Implications for Nursing: This evidence-based model expands understanding of the multidimensional roles of oncology nurses caring for patients with cancer enrolled in clinical trials.
The specialty practice of clinical trial nursing was recently recognized by the American Nurses Association (International Association of Clinical Research Nurses [IACRN], 2016). With this recognition came a five-year acknowledgement of clinical trial nurses’ (CTNs’) scope and standards of practice (American Nurses Association & IACRN, 2016). Nomenclature for clinical trial nursing is confusing, and precisely what CTNs do on a day-to-day basis is unclear based on the role title alone. Two nursing roles have been described in the literature—the CTN and the research nurse coordinator. When compared, CTNs were found to perform higher levels of clinical practice than research nurse coordinators (Bevans et al., 2011). The CTN’s role is the provision of direct patient care to study participants, and the research nurse coordinator’s nursing activities were more frequently related to a specific study or principal investigator (Bevans et al., 2011). Although the American Nurses Association stated that CTNs make important contributions to the research process and have specialized training in nursing care—research regulations, scientific processes, participation protection, data collection, analysis, and interpretation (IACRN, 2016)—many questions about their roles and responsibilities remain. This recognition reveals how nurses contribute to the clinical trial enterprise; however, these statements and descriptions of the CTN role may not fully represent the oncology clinical trial nursing practice. It is unclear if the designation of clinical trial nursing as a specialty practice by the American Nurses Association overlaps, and to what degree, with the roles and responsibilities of research nurse coordinators.
Patients enrolled in an oncology clinical trials present with complex emotional, medical, and educational needs, with care driven by the requirements of the trial and collection of research data (Hastings et al., 2012).
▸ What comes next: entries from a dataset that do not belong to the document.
(* ===== verification/Prelude.v ===== *)
(** * bpfima: a verification development of the eBPF/IMA kernel module

    bpfima is a Linux module that lets BPF LSM programs measure events of
    containers. It keeps a list of measurements per container, folds every
    measurement into a Merkle root that anchors to a TPM PCR, keeps a policy
    with a root and per-namespace extensions in a frozen BPF array map, and
    exposes both through kfuncs and securityfs. This library models the module
    (src/src, src/include), the BPF programs that call it (src/hooks,
    src/utils, src/examples), the tool that loads them and updates the policy
    (src/tools), the Kubernetes operator that selects a policy for a node
    (src/operator) and the verifier of the measurement lists (src/verifier) as
    executable functions and proves what makes them correct.

    ** How the parts interact

    - A BPF program calls a kfunc (kfuncs_measure.c, kfuncs_container.c,
      kfuncs_policy.c). A measurement is copied and checked
      (bpfima_kfunc_buffer.h), hashed (hash_utils.c), attributed to a container
      that is looked up or created (container.c) and committed (merkle.c): leaf
      hash, root, history and PCR (tpm_ops.c) change together or not at all.
    - Userspace binds a map and writes policy requests (policy_securityfs.c,
      bpfima_policy_user.h); the manager (policy_manager.c) normalises,
      validates and publishes them with an audit record (policy_namespace.c),
      and every publication is itself committed to the log.
    - Resolution composes the root snapshot and the namespace's extension
      (bpfima_policy_defaults.h, policy_manager.c).
    - The LSM programs (hooks/lsm) ask for a decision, build the text of the
      event with the helpers of hook_utils.h and utils.h, submit it through the
      measurement kfunc and refuse the operation when that fails.
    - The tool parses a policy file (yaml_parser.c), builds a snapshot and
      writes it as a request to the module; it binds the policy map before it
      attaches the programs, and cleans up (bpfima_tool.c).
    - The operator selects one of the policies of a cluster
      (policy_selector.go), builds the same request in Go (maps_manager.go) and
      writes it (policy_controller.go).
    - bpfima_main.c initialises and tears down all of it; securityfs_utils.c
      prints the history, the measurements and the status. The verifier reads
      these texts and a PCR digest, replays the history and looks for the
      entries of a container's list in it.

    ** Files

    - [Prelude]: bytes, machine integers (values of [Z] with [to_u8], [to_u32]
      written out), flags, tactics and hints. [CString]: strlen, strcmp,
      strscpy, memchr, snprintf, decimal and hexadecimal text.
    - [Types]: the structures of bpfima_kfunc_types.h, bpfima_policy.h and
      bpfima_common.h. Locks, list links and work items are not fields.
    - [Pattern], [Snapshot]: bpfima_policy_defaults.h and the pure part of
      policy_manager.c (normalise, validate, rebase, filter, decide).
    - [Wire]: the byte layout of records and requests in either byte order,
      bpfima_policy_encode_request and the decoding in policy_apply_write.
    - [KfuncBuffer]: bpfima_kfunc_buffer.h.
    - [Kernel]: the state of the module ([kstate]), the monad [K], the class
      [KernelEnv] of the kernel's services with its laws [KernelLaws], and the
      rules of the weakest precondition [wp]. [Sample]: a concrete
      environment and state for the witnesses.
    - [HashUtils], [Tpm], [PolicyMap], [Merkle]: hash_utils.c, tpm_ops.c, the
      map accessors of policy_manager.c, merkle.c and measurements.c.
      [MerkleSpec], [MerkleInv]: rules and theorems of the commit.
    - [PolicyNamespace], [PolicyManager]: policy_namespace.c and
      policy_manager.c. [PolicySpec], [PolicyInv], [PolicyLog], [PolicyBind],
      [PolicyAudit]: rules, refinement to a finite map, effect on the log,
      binding, audit text and scalar updates.
    - [Container]: container.c with nodes as heap objects, reference counts,
      the workqueue and the container's securityfs entries. [ContainerSpec],
      [ContainerRules], [ContainerInv]: its invariant, rules and theorems.
    - [Kfuncs], [KfuncsInv], [KfuncsSpec]: the kfuncs and their theorems.
    - [Lifecycle], [LifecycleSpec]: bpfima_init with every error label,
      bpfima_exit and the module's securityfs files.
    - [PolicyFiles], [PolicyFilesSpec], [LogFiles]: the read and write
      handlers of policy_securityfs.c and securityfs_utils.c.
    - [Requests], [Frame], [System]: the entry points that do not touch the
      containers, what each side leaves alone, and the reachable states of
      the whole module. [EntryFrame]: which operations add to the
      measurement lists. [OpenFiles]: the file_operations of the text files,
      and policy files that are written and read back. [SeqFiles]: the
      seq_file iterators of securityfs_utils.c and files that stay open while
      the module runs. [Concurrent]: the measurement kfunc cut where it holds
      no lock, and interleavings of any number of invocations.
    - [Locking], [LockModel], [LockSpec]: a calculus of critical sections, the
      term of every function of src/src in it ([<function>_locks]) with the
      flags of the kfuncs, and deadlocks, data races and sleeping.
    - [Verifier], [VerifierSpec], [VerifierLists]: the packages reader, pcr,
      measurement and verifier of src/verifier/pkg, and what an accepted
      attestation says of a module that ran.
    - [BpfUtils], [BpfUtilsSpec]: src/utils/utils.h, the text builders of the
      programs in their fixed buffers. [HookUtils], [HookUtilsSpec]:
      src/hooks/hook_utils.h. [Hooks], [HooksSpec]: the five LSM programs and
      their interleavings with the entry points of the module. [Timing]: the
      timing slots that two programs fill with atomic operations.
      [PolicyUpdate]: the programs of src/examples/lsm_policy_update.c.
    - [YamlParser], [YamlParserSpec], [YamlRoundtrip]: yaml_parser.c over the
      events of libyaml, termination, types, the printed document.
    - [ToolState], [ToolLogic]: the state and the monad of the tool, with a
      trace of what it opens, closes, loads, attaches and removes, and the
      rules for what it owes. [Tool], [ToolSpec]: the policy commands of
      bpfima_tool.c and apply_policy_snapshot, down to the write handlers of
      the module.
    - [ToolLoad], [ToolLoadSpec], [ToolUnloadSpec], [ToolLegacy]: load,
      unload, status and the command line of bpfima_tool.c, with the arrays of
      objects and links and the monitored files; objects with an old layout.
    - [Operator], [OperatorSpec]: mapsmanager, policyselector and the
      reconciler of src/operator/internal, down to the write handler of the
      module.

    ** The model

    An operation is a function [K A]: it takes the state and returns a result
    and the new state, or [None] for a fault: an invalid pointer, a freed node,
    a removed entry removed again, an index outside an array. [wp m Q s] holds
    when [m] does not fault in [s] and its outcome satisfies [Q], so every
    theorem stated with [wp] is one of total correctness. Error codes are
    results. Every operation runs under its mutex and is one step, except in
    [Concurrent], where the measurement kfunc takes a step per section, and in
    [LockSpec], where every lock operation and every access is a step; RCU and
    reference counting delay the freeing of a node to a later step, a turn of
    the workqueue ([run_cleanup_wq]).

    The services of the kernel (allocation, crypto, TPM driver, securityfs,
    registration of kfuncs, copying from userspace, capabilities, file
    descriptors) are fields of [KernelEnv], most of them functions of a counter
    of calls, so that every call may answer differently; SHA-256 is a function
    with 32-byte results. [KernelLaws] states what the code relies on, such as
    error codes being negative. Theorems hold for every environment; the
    witnesses run the sample one.

    A BPF program is a computation on the same state; the helpers it calls are
    parameters ([BpfEnv]) of which every call may fail. The tool runs as
    another process: a write to a securityfs file runs the handler of the
    module, libyaml is the sequence of its events ([YamlLib]), and libbpf, the
    file system and the process table answer as they like ([ToolEnv],
    [LoadEnv]). Of Go's libraries, SHA-256 is a parameter that is assumed to be
    the kernel's ([SameHash]), and label selectors are one ([LabelLib]); a
    panic is [None].

    Recursion is structural except for printers and loops with fuel: [decimal]
    has fuel 20 and [hexadecimal] 16, the number of digits of the widest
    integer printed (64 bits); the loops of the YAML parser have fuel, and
    [parse_yaml_policy_terminates] shows that the number of events of the
    document is enough; [scan_status] has the length of the text. The loops of
    the verifier have one more than the length of the text that they read, and
    [attest_terminates] shows that this is enough.

    ** What the theorems show

    - The whole module ([System]): after any sequence of entry points the
      invariants of all components hold, the log only grew and nothing can
      fault; load, any run, unload leaves nothing behind. The same holds when
      measurements interleave on several processors ([Concurrent]); readers of
      the measurement files get every entry once and in order ([SeqFiles]), and
      a value written to a policy file is read back from it ([OpenFiles]).
    - Locks ([LockSpec]): the entry points neither deadlock nor race in any
      schedule; kfuncs that may run where sleeping is forbidden do not sleep,
      with one exception; an interrupt can deadlock two processors. That
      is why a section counts as one step elsewhere: its locks exclude every
      conflicting access.
    - Attestation ([VerifierSpec], [VerifierLists]): an accepted target list
      has only entries whose hashes were committed, up to a collision of
      SHA-256; the untrimmed lists of a run of the module are accepted; a
      trimmed history is not; the lists survive the round trip through Go.
    - The log ([MerkleInv]): a commit is atomic, root, history and PCR replay
      the committed values, an error latches, anchoring modes do not mix,
      duplicates are suppressed per container, trimming keeps the first
      aggregate replayable (and [second_trim_loses_root] shows that a later
      trim does not).
    - The policy ([Snapshot], [PolicyInv], [PolicyBind], [PolicyAudit]): an
      extension cannot exclude what the root measures; apply, update and
      resolve refine a finite map from namespaces to snapshots with a
      generation; binding is all or nothing; the audit text is unambiguous.
    - Formats ([Wire], [PolicyFilesSpec], [LogFiles]): requests and policy
      lines survive the round trip, hashed records and the history text are
      injective.
    - Containers and kfuncs ([ContainerInv], [KfuncsSpec], [KfuncBuffer]):
      references balance, only unreferenced nodes are freed, each kfunc's
      result on every branch.
    - Programs ([BpfUtilsSpec], [HooksSpec]): the builders stay inside their
      buffers and write the text they mean; an operation that a program allows
      was exempt, filtered by the policy, not observable, or recorded exactly
      once, and the record stays, in every interleaving. Timing slots are
      private to an invocation; the example programs change one policy at most.
    - The tool ([YamlParserSpec], [YamlRoundtrip], [ToolSpec], [ToolLoadSpec],
      [ToolUnloadSpec], [ToolLegacy]): parsing ends, printed files are parsed
      back, what is built is canonical for the kernel; policy-update replaces
      exactly one policy or none; load releases what it takes, every
      descriptor included, and attaches only with a bound store; unload stops
      the daemon before it removes anything, and removes the pin of the policy
      map exactly when its check of the pin fails, which it does for the bound
      map too when the status file cannot be read. Invalid pairs in the hooks
      of a file are no error and cut their entry short; an object with an old
      layout makes load remove the pin of the bound map.
    - The operator ([OperatorSpec]): the selection does not depend on the
      order of the list, a turn of the reconciler replaces the root policy
      by the selected one or changes none, and the operator reports itself
      ready only after a turn that selected a policy of its list for the node
      and made it the root policy.
    - Lifecycle ([LifecycleSpec]): loading is all or nothing, unloading
      releases everything.

    ** Not modelled

    Memory ordering of lock-free accesses (atomic counters, lists under RCU),
    interrupts that cannot be masked, log messages and file modes; the buffer
    between a show handler and a reader, which is the kernel's seq_file; what
    the tool prints, the standard descriptors that it redirects, the stream of
    the YAML library, and the parents that exit in its two forks; of the operator, the set-up of the
    manager, the watches and the statistics file; of the verifier, opening and
    closing files, the paths of the module's files (the package securityfs) and
    errors while reading; the generated deep copies and the tests. *)

From Stdlib Require Export ZArith Lia Strings.Byte.
From stdpp Require Export base list strings option numbers sets.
As a result, the oncology CTN needs to be prepared to deliver care; however, the roles and contributions of nurses to the care of patients with cancer participating in clinical trials are not clearly described in the literature. Their job descriptions, scope of practice, and job titles also vary (Castro et al., 2011; Hastings et al., 2012; Jones & Wilson, 2013). In some clinical trial settings, the CTN is narrowly focused on coordination aspects of clinical trials, particularly on the collection of research data and the fidelity of the study; in other clinical trial settings, the CTN is primarily focused on direct patient care, administration of study drugs, and meeting the emotional needs of the patient. Still in other clinics or hospitals, the CTN role may be broader, consisting of a dual role of direct patient care and clinical trial coordination (Bevans et al., 2011; Carlson, Reilly, & Hitchens, 2005; Castro et al., 2011; Hastings et al., 2012; Nagel, Gender, & Bonner, 2010; Scott, White, Johnson, & Roydhouse, 2011; Spilsbury et al., 2008). Clinical trial participants are cared for in a variety of settings, including inpatient units, outpatient infusion centers, ambulatory care clinics, private oncologist offices, and radiation therapy facilities (Rieger & Yarbro, 2003). The nursing care provided by CTNs must meet a myriad of emotional, medical, and educational needs of patients while adhering to strict trial and research guidelines and protocols (Hastings et al., 2012). Given the experimental and medically intricate nature of oncology clinical trials, patients and their families require a high level of care and expect competent clinicians who are well versed in the care of research participants. To define the role of the oncology CTN, an agreed-upon taxonomy or classification system (Castro et al., 2011) should be developed.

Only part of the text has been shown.